Scientists at Johns Hopkins have demonstrated that a specific enzyme in the brain is essential for nerve cells to form a hallmark of Alzheimer's disease (AD) - the so-called amyloid plaques that collect and surround brain cells. While aging brains of apparently healthy people contain scattered amyloid plaques, the brains of AD patients are littered with them.
Last year, five research groups cloned the gene for the enzyme, called beta-secretase, but the Hopkins scientists say they are the first to show the enzyme is responsible for forming the molecules that comprise plaque within the brain's nerve cells. Beta amyloid - the plaque molecule - forms inside nerve cells, then is shuttled outside where it collects into plaques.
Beta-secretase is a topic of intense research interest for pharmaceutical and academic centers worldwide because it's one of two enzymes associated with plaque formation. Many scientists believe plaques are the probable trigger of AD's destruction in the brain. "Knowing this enzyme is the major player in forming plaques offers a way to tell if the structures truly are important in Alzheimer's. And if that's the case, the enzyme also offers a clear target for therapy," says research team member Philip Wong, Ph.D.
The research is scheduled for presentation at this year's meetings of the Society for Neuroscience in New Orleans.

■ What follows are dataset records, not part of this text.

(** ** Correctness of the operations *)

Lemma K256Fq_cmov_ok c x y : 0 <= c <= 1 → word x → word y → fiatFqCmovznzU64 c x y = if c =? 0 then x else y.
Proof. apply cmov_ok. Qed.
Lemma K256Fq_Mul_row0 b0 b1 b2 b3 x4 :
  word b0 → word b1 → word b2 → word b3 → word x4 →
  let '(x39, x41, x43, x45, x46) := fiatFqMul_row0 [b0; b1; b2; b3] x4 in
  word x39 ∧ word x41 ∧ word x43 ∧ word x45 ∧ 0 <= x46 <= 1 ∧
  ∃ q, word q ∧ W * eval [x39; x41; x43; x45; x46] = 0 + x4 * eval [b0; b1; b2; b3] + q * modulus.
Proof. row_ok fiatFqMul_row0 modulus. Qed.
Lemma K256Fq_Mul_row1 b0 b1 b2 b3 x1 x39 x41 x43 x45 x46 :
  word b0 → word b1 → word b2 → word b3 → word x1 → word x39 → word x41 → word x43 → word x45 → 0 <= x46 <= 1 →
  let '(x91, x93, x95, x97, x99) := fiatFqMul_row1 [b0; b1; b2; b3] x1 x39 x41 x43 x45 x46 in
  word x91 ∧ word x93 ∧ word x95 ∧ word x97 ∧ 0 <= x99 <= 2 ∧
  ∃ q, word q ∧ W * eval [x91; x93; x95; x97; x99] = eval [x39; x41; x43; x45; x46] + x1 * eval [b0; b1; b2; b3] + q * modulus.
Proof. row_ok fiatFqMul_row1 modulus. Qed.
Lemma K256Fq_Mul_row2 b0 b1 b2 b3 x2 x91 x93 x95 x97 x99 :
  word b0 → word b1 → word b2 → word b3 → word x2 → word x91 → word x93 → word x95 → word x97 → 0 <= x99 <= 2 →
  let '(x144, x146, x148, x150, x152) := fiatFqMul_row2 [b0; b1; b2; b3] x2 x91 x93 x95 x97 x99 in
  word x144 ∧ word x146 ∧ word x148 ∧ word x150 ∧ 0 <= x152 <= 2 ∧
  ∃ q, word q ∧ W * eval [x144; x146; x148; x150; x152] = eval [x91; x93; x95; x97; x99] + x2 * eval [b0; b1; b2; b3] + q * modulus.
Proof. row_ok fiatFqMul_row2 modulus. Qed.
Lemma K256Fq_Mul_row3 b0 b1 b2 b3 x3 x144 x146 x148 x150 x152 :
  word b0 → word b1 → word b2 → word b3 → word x3 → word x144 → word x146 → word x148 → word x150 → 0 <= x152 <= 2 →
  let '(x197, x199, x201, x203, x205) := fiatFqMul_row3 [b0; b1; b2; b3] x3 x144 x146 x148 x150 x152 in
  word x197 ∧ word x199 ∧ word x201 ∧ word x203 ∧ 0 <= x205 <= 2 ∧
  ∃ q, word q ∧ W * eval [x197; x199; x201; x203; x205] = eval [x144; x146; x148; x150; x152] + x3 * eval [b0; b1; b2; b3] + q * modulus.
Proof. exact (K256Fq_Mul_row2 b0 b1 b2 b3 x3 x144 x146 x148 x150 x152). Qed.
Lemma K256Fq_Mul_ok a b : words 4 a → valid 4 modulus b →
  mont_product 4 modulus (eval a) (eval b) (fiatFqMul a b).
Proof.
  intros Ha [Hb Hlt].
  destruct (words_inv4 a Ha) as (a0 & a1 & a2 & a3 & -> & Ha0 & Ha1 & Ha2 & Ha3).
  destruct (words_inv4 b Hb) as (b0 & b1 & b2 & b3 & -> & Hb0 & Hb1 & Hb2 & Hb3).
  unfold fiatFqMul. cbn [nth]. cbv zeta.
  run_row (K256Fq_Mul_row0 b0 b1 b2 b3 a0) into HRow0.
  destruct (fiatFqMul_row0 [b0; b1; b2; b3] a0) as [[[[x39 x41] x43] x45] x46].
  destruct HRow0 as (? & ? & ? & ? & ? & q0 & Hq0 & E0).
  pose proof (redc_step _ _ _ _ _ _ _ _ (redc_0 modulus (eval [b0; b1; b2; b3])) Hq0 E0) as HR0.
  run_row (K256Fq_Mul_row1 b0 b1 b2 b3 a1 x39 x41 x43 x45 x46) into HRow1.
  destruct (fiatFqMul_row1 [b0; b1; b2; b3] a1 x39 x41 x43 x45 x46) as [[[[x91 x93] x95] x97] x99].
  destruct HRow1 as (? & ? & ? & ? & ? & q1 & Hq1 & E1).
  pose proof (redc_step _ _ _ _ _ _ _ _ HR0 Hq1 E1) as HR1.
  run_row (K256Fq_Mul_row2 b0 b1 b2 b3 a2 x91 x93 x95 x97 x99) into HRow2.
  destruct (fiatFqMul_row2 [b0; b1; b2; b3] a2 x91 x93 x95 x97 x99) as [[[[x144 x146] x148] x150] x152].
  destruct HRow2 as (? & ? & ? & ? & ? & q2 & Hq2 & E2).
  pose proof (redc_step _ _ _ _ _ _ _ _ HR1 Hq2 E2) as HR2.
  run_row (K256Fq_Mul_row3 b0 b1 b2 b3 a3 x144 x146 x148 x150 x152) into HRow3.
  destruct (fiatFqMul_row3 [b0; b1; b2; b3] a3 x144 x146 x148 x150 x152) as [[[[x197 x199] x201] x203] x205].
  destruct HRow3 as (? & ? & ? & ? & ? & q3 & Hq3 & E3).
  pose proof (redc_step _ _ _ _ _ _ _ _ HR2 Hq3 E3) as HR3.
  rewrite eval_rows4 in HR3.
  assert (0 <= eval [x197; x199; x201; x203; x205] < 2 * modulus) as HT.
  { apply (redc_bound _ _ _ _ _ HR3); [done|by apply eval_bound|split; [apply (eval_bound _ _ Hb)|lia]]. }
  apply (mont_product_intro _ _ 4 (eval [x197; x199; x201; x203; x205]) _ _); [done|exact HR3|].
  reduce_final K256Fq_cmov_ok modulus.
Qed.
Lemma K256Fq_Square_row0 b0 b1 b2 b3 x4 :
  word b0 → word b1 → word b2 → word b3 → word x4 →
  let '(x39, x41, x43, x45, x46) := fiatFqSquare_row0 [b0; b1; b2; b3] x4 in
  word x39 ∧ word x41 ∧ word x43 ∧ word x45 ∧ 0 <= x46 <= 1 ∧
  ∃ q, word q ∧ W * eval [x39; x41; x43; x45; x46] = 0 + x4 * eval [b0; b1; b2; b3] + q * modulus.
Proof. exact (K256Fq_Mul_row0 b0 b1 b2 b3 x4). Qed.
Lemma K256Fq_Square_row1 b0 b1 b2 b3 x1 x39 x41 x43 x45 x46 :
  word b0 → word b1 → word b2 → word b3 → word x1 → word x39 → word x41 → word x43 → word x45 → 0 <= x46 <= 1 →
  let '(x91, x93, x95, x97, x99) := fiatFqSquare_row1 [b0; b1; b2; b3] x1 x39 x41 x43 x45 x46 in
  word x91 ∧ word x93 ∧ word x95 ∧ word x97 ∧ 0 <= x99 <= 2 ∧
  ∃ q, word q ∧ W * eval [x91; x93; x95; x97; x99] = eval [x39; x41; x43; x45; x46] + x1 * eval [b0; b1; b2; b3] + q * modulus.
Proof. exact (K256Fq_Mul_row1 b0 b1 b2 b3 x1 x39 x41 x43 x45 x46). Qed.
Lemma K256Fq_Square_row2 b0 b1 b2 b3 x2 x91 x93 x95 x97 x99 :
  word b0 → word b1 → word b2 → word b3 → word x2 → word x91 → word x93 → word x95 → word x97 → 0 <= x99 <= 2 →
  let '(x144, x146, x148, x150, x152) := fiatFqSquare_row2 [b0; b1; b2; b3] x2 x91 x93 x95 x97 x99 in
  word x144 ∧ word x146 ∧ word x148 ∧ word x150 ∧ 0 <= x152 <= 2 ∧
  ∃ q, word q ∧ W * eval [x144; x146; x148; x150; x152] = eval [x91; x93; x95; x97; x99] + x2 * eval [b0; b1; b2; b3] + q * modulus.
Proof. exact (K256Fq_Mul_row2 b0 b1 b2 b3 x2 x91 x93 x95 x97 x99). Qed.
Lemma K256Fq_Square_row3 b0 b1 b2 b3 x3 x144 x146 x148 x150 x152 :
  word b0 → word b1 → word b2 → word b3 → word x3 → word x144 → word x146 → word x148 → word x150 → 0 <= x152 <= 2 →
  let '(x197, x199, x201, x203, x205) := fiatFqSquare_row3 [b0; b1; b2; b3] x3 x144 x146 x148 x150 x152 in
  word x197 ∧ word x199 ∧ word x201 ∧ word x203 ∧ 0 <= x205 <= 2 ∧
  ∃ q, word q ∧ W * eval [x197; x199; x201; x203; x205] = eval [x144; x146; x148; x150; x152] + x3 * eval [b0; b1; b2; b3] + q * modulus.
Proof. exact (K256Fq_Mul_row2 b0 b1 b2 b3 x3 x144 x146 x148 x150 x152). Qed.
Lemma K256Fq_Square_ok a : valid 4 modulus a →
  mont_product 4 modulus (eval a) (eval a) (fiatFqSquare a).
Proof.
  intros [Ha Hlt]. pose proof Ha as Hb.
  destruct (words_inv4 a Ha) as (a0 & a1 & a2 & a3 & -> & Ha0 & Ha1 & Ha2 & Ha3).
  unfold fiatFqSquare. cbn [nth]. cbv zeta.
  run_row (K256Fq_Square_row0 a0 a1 a2 a3 a0) into HRow0.
  destruct (fiatFqSquare_row0 [a0; a1; a2; a3] a0) as [[[[x39 x41] x43] x45] x46].
  destruct HRow0 as (? & ? & ? & ? & ? & q0 & Hq0 & E0).
  pose proof (redc_step _ _ _ _ _ _ _ _ (redc_0 modulus (eval [a0; a1; a2; a3])) Hq0 E0) as HR0.
  run_row (K256Fq_Square_row1 a0 a1 a2 a3 a1 x39 x41 x43 x45 x46) into HRow1.
  destruct (fiatFqSquare_row1 [a0; a1; a2; a3] a1 x39 x41 x43 x45 x46) as [[[[x91 x93] x95] x97] x99].
  destruct HRow1 as (? & ? & ? & ? & ? & q1 & Hq1 & E1).
  pose proof (redc_step _ _ _ _ _ _ _ _ HR0 Hq1 E1) as HR1.
  run_row (K256Fq_Square_row2 a0 a1 a2 a3 a2 x91 x93 x95 x97 x99) into HRow2.
  destruct (fiatFqSquare_row2 [a0; a1; a2; a3] a2 x91 x93 x95 x97 x99) as [[[[x144 x146] x148] x150] x152].
  destruct HRow2 as (? & ? & ? & ? & ? & q2 & Hq2 & E2).
  pose proof (redc_step _ _ _ _ _ _ _ _ HR1 Hq2 E2) as HR2.
  run_row (K256Fq_Square_row3 a0 a1 a2 a3 a3 x144 x146 x148 x150 x152) into HRow3.
  destruct (fiatFqSquare_row3 [a0; a1; a2; a3] a3 x144 x146 x148 x150 x152) as [[[[x197 x199] x201] x203] x205].
  destruct HRow3 as (? & ? & ? & ? & ? & q3 & Hq3 & E3).
  pose proof (redc_step _ _ _ _ _ _ _ _ HR2 Hq3 E3) as HR3.
  rewrite eval_rows4 in HR3.
  assert (0 <= eval [x197; x199; x201; x203; x205] < 2 * modulus) as HT.
  { apply (redc_bound _ _ _ _ _ HR3); [done|by apply eval_bound|split; [apply (eval_bound _ _ Hb)|lia]]. }
  apply (mont_product_intro _ _ 4 (eval [x197; x199; x201; x203; x205]) _ _); [done|exact HR3|].
  reduce_final K256Fq_cmov_ok modulus.
Qed.
Lemma K256Fq_FromMontgomery_row0 x1 :
  word x1 →
  let '(x20, x22, x24, x26, x27) := fiatFqFromMontgomery_row0  x1 in
  word x20 ∧ word x22 ∧ word x24 ∧ word x26 ∧ 0 <= x27 <= 1 ∧
  ∃ q, word q ∧ W * eval [x20; x22; x24; x26; x27] = 0 + x1 * 1 + q * modulus.
Proof. row_ok fiatFqFromMontgomery_row0 modulus. Qed.
Lemma K256Fq_FromMontgomery_row1 a0 a1 a2 a3 x20 x22 x24 x26 x27 :
  word a0 → word a1 → word a2 → word a3 → word x20 → word x22 → word x24 → word x26 → 0 <= x27 <= 1 →
  let '(x54, x56, x58, x60, x61) := fiatFqFromMontgomery_row1 [a0; a1; a2; a3] x20 x22 x24 x26 x27 in
  word x54 ∧ word x56 ∧ word x58 ∧ word x60 ∧ 0 <= x61 <= 1 ∧
  ∃ q, word q ∧ W * eval [x54; x56; x58; x60; x61] = eval [x20; x22; x24; x26; x27] + a1 * 1 + q * modulus.
Proof. row_ok fiatFqFromMontgomery_row1 modulus. Qed.
Lemma K256Fq_FromMontgomery_row2 a0 a1 a2 a3 x54 x56 x58 x60 x61 :
  word a0 → word a1 → word a2 → word a3 → word x54 → word x56 → word x58 → word x60 → 0 <= x61 <= 1 →
  let '(x88, x90, x92, x94, x95) := fiatFqFromMontgomery_row2 [a0; a1; a2; a3] x54 x56 x58 x60 x61 in
  word x88 ∧ word x90 ∧ word x92 ∧ word x94 ∧ 0 <= x95 <= 1 ∧
  ∃ q, word q ∧ W * eval [x88; x90; x92; x94; x95] = eval [x54; x56; x58; x60; x61] + a2 * 1 + q * modulus.
Proof. row_ok fiatFqFromMontgomery_row2 modulus. Qed.
Lemma K256Fq_FromMontgomery_row3 a0 a1 a2 a3 x88 x90 x92 x94 x95 :
  word a0 → word a1 → word a2 → word a3 → word x88 → word x90 → word x92 → word x94 → 0 <= x95 <= 1 →
  let '(x122, x124, x126, x128, x129) := fiatFqFromMontgomery_row3 [a0; a1; a2; a3] x88 x90 x92 x94 x95 in
  word x122 ∧ word x124 ∧ word x126 ∧ word x128 ∧ 0 <= x129 <= 1 ∧
  ∃ q, word q ∧ W * eval [x122; x124; x126; x128; x129] = eval [x88; x90; x92; x94; x95] + a3 * 1 + q * modulus.
Proof. row_ok fiatFqFromMontgomery_row3 modulus. Qed.
Lemma K256Fq_FromMontgomery_ok a : words 4 a →
  mont_product 4 modulus (eval a) 1 (fiatFqFromMontgomery a).
Proof.
  intros Ha.
  destruct (words_inv4 a Ha) as (a0 & a1 & a2 & a3 & -> & Ha0 & Ha1 & Ha2 & Ha3).
  unfold fiatFqFromMontgomery. cbn [nth]. cbv zeta.
  run_row (K256Fq_FromMontgomery_row0 a0) into HRow0.
  destruct (fiatFqFromMontgomery_row0 a0) as [[[[x20 x22] x24] x26] x27].
  destruct HRow0 as (? & ? & ? & ? & ? & q0 & Hq0 & E0).
  pose proof (redc_step _ _ _ _ _ _ _ _ (redc_0 modulus (1)) Hq0 E0) as HR0.
  run_row (K256Fq_FromMontgomery_row1 a0 a1 a2 a3 x20 x22 x24 x26 x27) into HRow1.
  destruct (fiatFqFromMontgomery_row1 [a0; a1; a2; a3] x20 x22 x24 x26 x27) as [[[[x54 x56] x58] x60] x61].
  destruct HRow1 as (? & ? & ? & ? & ? & q1 & Hq1 & E1).
  pose proof (redc_step _ _ _ _ _ _ _ _ HR0 Hq1 E1) as HR1.
  run_row (K256Fq_FromMontgomery_row2 a0 a1 a2 a3 x54 x56 x58 x60 x61) into HRow2.
  destruct (fiatFqFromMontgomery_row2 [a0; a1; a2; a3] x54 x56 x58 x60 x61) as [[[[x88 x90] x92] x94] x95].
  destruct HRow2 as (? & ? & ? & ? & ? & q2 & Hq2 & E2).
  pose proof (redc_step _ _ _ _ _ _ _ _ HR1 Hq2 E2) as HR2.
  run_row (K256Fq_FromMontgomery_row3 a0 a1 a2 a3 x88 x90 x92 x94 x95) into HRow3.
  destruct (fiatFqFromMontgomery_row3 [a0; a1; a2; a3] x88 x90 x92 x94 x95) as [[[[x122 x124] x126] x128] x129].
  destruct HRow3 as (? & ? & ? & ? & ? & q3 & Hq3 & E3).
  pose proof (redc_step _ _ _ _ _ _ _ _ HR2 Hq3 E3) as HR3.
  rewrite eval_rows4 in HR3.
  assert (0 <= eval [x122; x124; x126; x128; x129] < 2 * modulus) as HT.
  { apply (redc_bound _ _ _ _ _ HR3); [done|by apply eval_bound|done]. }
  apply (mont_product_intro _ _ 4 (eval [x122; x124; x126; x128; x129]) _ _); [done|exact HR3|].
  reduce_final K256Fq_cmov_ok modulus.
Qed.
Lemma K256Fq_ToMontgomery_row0 x4 :
  word x4 →
  let '(x37, x39, x41, x43, x44) := fiatFqToMontgomery_row0  x4 in
  word x37 ∧ word x39 ∧ word x41 ∧ word x43 ∧ 0 <= x44 <= 1 ∧
  ∃ q, word q ∧ W * eval [x37; x39; x41; x43; x44] = 0 + x4 * R2 + q * modulus.
Proof. unfold R2. row_ok fiatFqToMontgomery_row0 modulus. Qed.
Lemma K256Fq_ToMontgomery_row1 x1 x37 x39 x41 x43 x44 :
  word x1 → word x37 → word x39 → word x41 → word x43 → 0 <= x44 <= 1 →
  let '(x85, x87, x89, x91, x92) := fiatFqToMontgomery_row1  x1 x37 x39 x41 x43 x44 in
  word x85 ∧ word x87 ∧ word x89 ∧ word x91 ∧ 0 <= x92 <= 1 ∧
  ∃ q, word q ∧ W * eval [x85; x87; x89; x91; x92] = eval [x37; x39; x41; x43; x44] + x1 * R2 + q * modulus.
Proof. unfold R2. row_ok fiatFqToMontgomery_row1 modulus. Qed.
Lemma K256Fq_ToMontgomery_row2 x2 x85 x87 x89 x91 x92 :
  word x2 → word x85 → word x87 → word x89 → word x91 → 0 <= x92 <= 1 →
  let '(x133, x135, x137, x139, x140) := fiatFqToMontgomery_row2  x2 x85 x87 x89 x91 x92 in
  word x133 ∧ word x135 ∧ word x137 ∧ word x139 ∧ 0 <= x140 <= 1 ∧
  ∃ q, word q ∧ W * eval [x133; x135; x137; x139; x140] = eval [x85; x87; x89; x91; x92] + x2 * R2 + q * modulus.
Proof. exact (K256Fq_ToMontgomery_row1 x2 x85 x87 x89 x91 x92). Qed.
Lemma K256Fq_ToMontgomery_row3 x3 x133 x135 x137 x139 x140 :
  word x3 → word x133 → word x135 → word x137 → word x139 → 0 <= x140 <= 1 →
  let '(x181, x183, x185, x187, x188) := fiatFqToMontgomery_row3  x3 x133 x135 x137 x139 x140 in
  word x181 ∧ word x183 ∧ word x185 ∧ word x187 ∧ 0 <= x188 <= 1 ∧
  ∃ q, word q ∧ W * eval [x181; x183; x185; x187; x188] = eval [x133; x135; x137; x139; x140] + x3 * R2 + q * modulus.
Proof. exact (K256Fq_ToMontgomery_row1 x3 x133 x135 x137 x139 x140). Qed.
Lemma K256Fq_ToMontgomery_ok a : words 4 a →
  mont_product 4 modulus (eval a) R2 (fiatFqToMontgomery a).
Proof.
  intros Ha.
  destruct (words_inv4 a Ha) as (a0 & a1 & a2 & a3 & -> & Ha0 & Ha1 & Ha2 & Ha3).
  unfold fiatFqToMontgomery. cbn [nth]. cbv zeta.
  run_row (K256Fq_ToMontgomery_row0 a0) into HRow0.
  destruct (fiatFqToMontgomery_row0 a0) as [[[[x37 x39] x41] x43] x44].
  destruct HRow0 as (? & ? & ? & ? & ? & q0 & Hq0 & E0).
  pose proof (redc_step _ _ _ _ _ _ _ _ (redc_0 modulus (R2)) Hq0 E0) as HR0.
  run_row (K256Fq_ToMontgomery_row1 a1 x37 x39 x41 x43 x44) into HRow1.
  destruct (fiatFqToMontgomery_row1 a1 x37 x39 x41 x43 x44) as [[[[x85 x87] x89] x91] x92].
  destruct HRow1 as (? & ? & ? & ? & ? & q1 & Hq1 & E1).
  pose proof (redc_step _ _ _ _ _ _ _ _ HR0 Hq1 E1) as HR1.
  run_row (K256Fq_ToMontgomery_row2 a2 x85 x87 x89 x91 x92) into HRow2.
  destruct (fiatFqToMontgomery_row2 a2 x85 x87 x89 x91 x92) as [[[[x133 x135] x137] x139] x140].
  destruct HRow2 as (? & ? & ? & ? & ? & q2 & Hq2 & E2).
  pose proof (redc_step _ _ _ _ _ _ _ _ HR1 Hq2 E2) as HR2.
  run_row (K256Fq_ToMontgomery_row3 a3 x133 x135 x137 x139 x140) into HRow3.
  destruct (fiatFqToMontgomery_row3 a3 x133 x135 x137 x139 x140) as [[[[x181 x183] x185] x187] x188].
  destruct HRow3 as (? & ? & ? & ? & ? & q3 & Hq3 & E3).
  pose proof (redc_step _ _ _ _ _ _ _ _ HR2 Hq3 E3) as HR3.
  rewrite eval_rows4 in HR3.
  assert (0 <= eval [x181; x183; x185; x187; x188] < 2 * modulus) as HT.
  { apply (redc_bound _ _ _ _ _ HR3); [done|by apply eval_bound|done]. }
  apply (mont_product_intro _ _ 4 (eval [x181; x183; x185; x187; x188]) _ _); [done|exact HR3|].
  reduce_final K256Fq_cmov_ok modulus.
Qed.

In the Hopkins study, scientists knocked out the genes for beta-secretase in mice. They then cultured nerve cells from the animals' brains and, using antibodies targeted to beta-secretase, confirmed the enzyme wasn't present. As expected, the nerve cells lacking the enzyme failed to form beta amyloid, the plaque protein.
"The mice without beta-secretase genes are born apparently normal and seem to suffer no untoward effects, but we're watching the mice as they age," says Huaibin Cai, Ph.D., another of the researchers. "So far, at four months, the mice appear fine."